PRINCESADESAL.COM – Wakil Ketua Umum I PBSI, Taufik Hidayat, menegaskan bahwa konsep degradasi tidak hanya berlaku bagi atlet tetapi juga pelatih, meskipun dengan waktu penerapan yang berbeda.

Sebelumnya, peraih medali emas Olimpiade Athena 2004 ini sempat mengungkapkan rencana promosi-degradasi sebagai bentuk evaluasi jika target yang ditetapkan tidak tercapai. Acuan kejuaraan untuk penilaian tersebut di antaranya adalah Japan Open, China Open, dan Macau Open, yang berlangsung dari 15 Juli hingga 3 Agustus mendatang, sebelum Kejuaraan Dunia 2025.

“Ini juga berlaku untuk pelatih. Jadi jangan hanya santai. Tentu saja, jangka waktu evaluasi untuk pelatih dan atlet tidak bisa disamakan,” ujar Taufik kepada media di Kantor Kemenpora, Jakarta.

Taufik, yang juga menjabat sebagai Wakil Menteri Pemuda dan Olahraga, memaparkan bahwa ada kriteria tertentu yang digunakan untuk mengevaluasi pelatih yang berpotensi terkena sanksi. Pelatih tidak langsung diberhentikan hanya karena baru melatih namun belum mencapai target.

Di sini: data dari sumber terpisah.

(** X9: the error values a step can return.  The memory-mapped variant
    returns [nil], [io.EOF] or the bounds error of a slice out of range.
    The positioned-read variant, given a context with a buffer of at least
    8 bytes, returns [nil], [io.EOF] or an error that a read of its reader
    has reported; on a file, whose reads report nothing but [io.EOF], that
    leaves [nil] and [io.EOF]: a read past the end of a damaged database is
    never told apart from a key that is absent. *)
Theorem errors_a_step_returns :
  (forall cm key ms e,
     snd (Mmap.find cm key ms) = Next e ->
     e = nil_error \/ e = io_EOF \/ e = boundsError)
  /\ (forall cr key rs e,
        (8 <= length (Reader.buf rs))%nat ->
        snd (Reader.find cr key rs) = Next e ->
        e = nil_error \/ e = io_EOF
        \/ exists n pos, snd (Reader.r cr n pos) = e)
  /\ (forall data key rs e,
        (8 <= length (Reader.buf rs))%nat ->
        snd (Reader.find (Reader.New (Reader.fileReader data)) key rs)
        = Next e ->
        e = nil_error \/ e = io_EOF).
Proof.
  assert (HR : forall cr key rs e,
            (8 <= length (Reader.buf rs))%nat ->
            snd (Reader.find cr key rs) = Next e ->
            e = nil_error \/ e = io_EOF
            \/ exists n pos, snd (Reader.r cr n pos) = e).
  { intros cr key rs e Hb H. unfold Reader.find, recover in H.
    match type of H with
    | context [bind ?a ?b rs] =>
        destruct (bind a b rs) as [[s1 l1] r1] eqn:E
    end.
    destruct (reader_inner_ends cr key rs s1 l1 r1 Hb E)
      as [->|[->|[->|(e' & -> & _ & Hrep)]]]; cbn [snd] in H;
      try discriminate; injection H as <-; auto. }
  split; [|split].
  - intros cm key ms e H. unfold Mmap.find, recover in H.
    match type of H with
    | context [bind ?a ?b ms] =>
        destruct (bind a b ms) as [[s1 l1] r1] eqn:E
    end.
    destruct r1 as [v|e1|e1|]; cbn [snd] in H; try discriminate;
      injection H as <-.
    + exfalso. apply bind_Next_inv in E.
      destruct E as (a & x1 & k1 & k2 & _ & E).
      apply bind_Next_inv in E. destruct E as (a2 & x2 & k3 & k4 & _ & E).
      apply bind_Next_inv in E. destruct E as (a3 & x3 & k5 & k6 & _ & E).
      discriminate.
    + apply bind_Return_inv in E.
      destruct E as [[k1 E]|(a & x1 & k1 & k2 & Hg & E)]; [discriminate|].
      unfold get in Hg. injection Hg as <- <- <-.
      apply bind_Return_inv in E.
      destruct E as [[k3 E]|(a2 & x2 & k3 & k4 & Hi & E)].
      { destruct (Mmap.loop ms =? 0); [|discriminate].
        pose proof (Termination.mmap_init_shape cm key ms) as Hs.
        rewrite E in Hs.
        destruct Hs as [[_ Hr]|[(p & _ & _ & Hr)
                               |(p & n & _ & _ & _ & _ & Hr)]];
          try discriminate.
        injection Hr as ->. auto. }
      apply bind_Return_inv in E.
      destruct E as [[k5 E]|(a3 & x3 & k5 & k6 & _ & E)].
      2:{ injection E as _ _ <-. auto. }
      unfold Mmap.find_loop in E. apply bind_Return_inv in E.
      destruct E as [[k7 E]|(a4 & x4 & k7 & k8 & _ & E)]; [discriminate|].
      apply (for_Return_inv (fun _ => True)) in E; auto.
      destruct E as (s0 & l0 & _ & _ & E).
      pose proof (MmapLoop.body_shape cm key s0) as Hs. rewrite E in Hs.
      destruct Hs as [[_ [Hr|Hr]]|[[_ [Hr|Hr]]|(dp & dl & _ & Hr & _)]];
        try discriminate; injection Hr as ->; auto.
    + right. right. apply (Equivalence.mmap_panics cm key ms s1 l1 e1 E).
  - exact HR.
  - intros data key rs e Hb H.
    destruct (HR _ key rs e Hb H) as [He|[He|(n & pos & He)]]; auto.
    cbn [Reader.r Reader.New] in He.
    destruct (fileReader_error data n pos) as [Hn|Hn]; rewrite Hn in He; auto.
Qed.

“Kan ada sistem Surat Peringatan (SP) seperti SP1, SP2, dan SP3. Kalau dia melatih pemain baru, tentu butuh proses. Misalnya pemain yang baru debut, mana mungkin langsung bermain di level tinggi seperti 500, 750, atau 1000. Ranking mereka kan juga belum ada,” jelasnya.

“Harus ada pemahaman terhadap paradigma yang berlaku dan patokan yang digunakan. Setiap pelatih atau pemain memiliki target masing-masing, jadi evaluasinya pun berbeda-beda,” tambahnya.

Terkait ketidakcocokan antara pemain dan pelatih, Taufik kembali menekankan pentingnya tim kerja yang harmonis. Kolaborasi antara kedua pihak perlu dipupuk agar tercipta kerja sama yang optimal.

“Kalau tidak cocok, tentu akan sulit. Pemain dan pelatih harus berupaya saling menyesuaikan diri. Tidak mungkin satu tim tunggal punya lima pemain dengan satu pelatih yang hanya cocok dengan sebagian dari mereka. Masak harus satu pemain satu pelatih? Kan tidak realistis.”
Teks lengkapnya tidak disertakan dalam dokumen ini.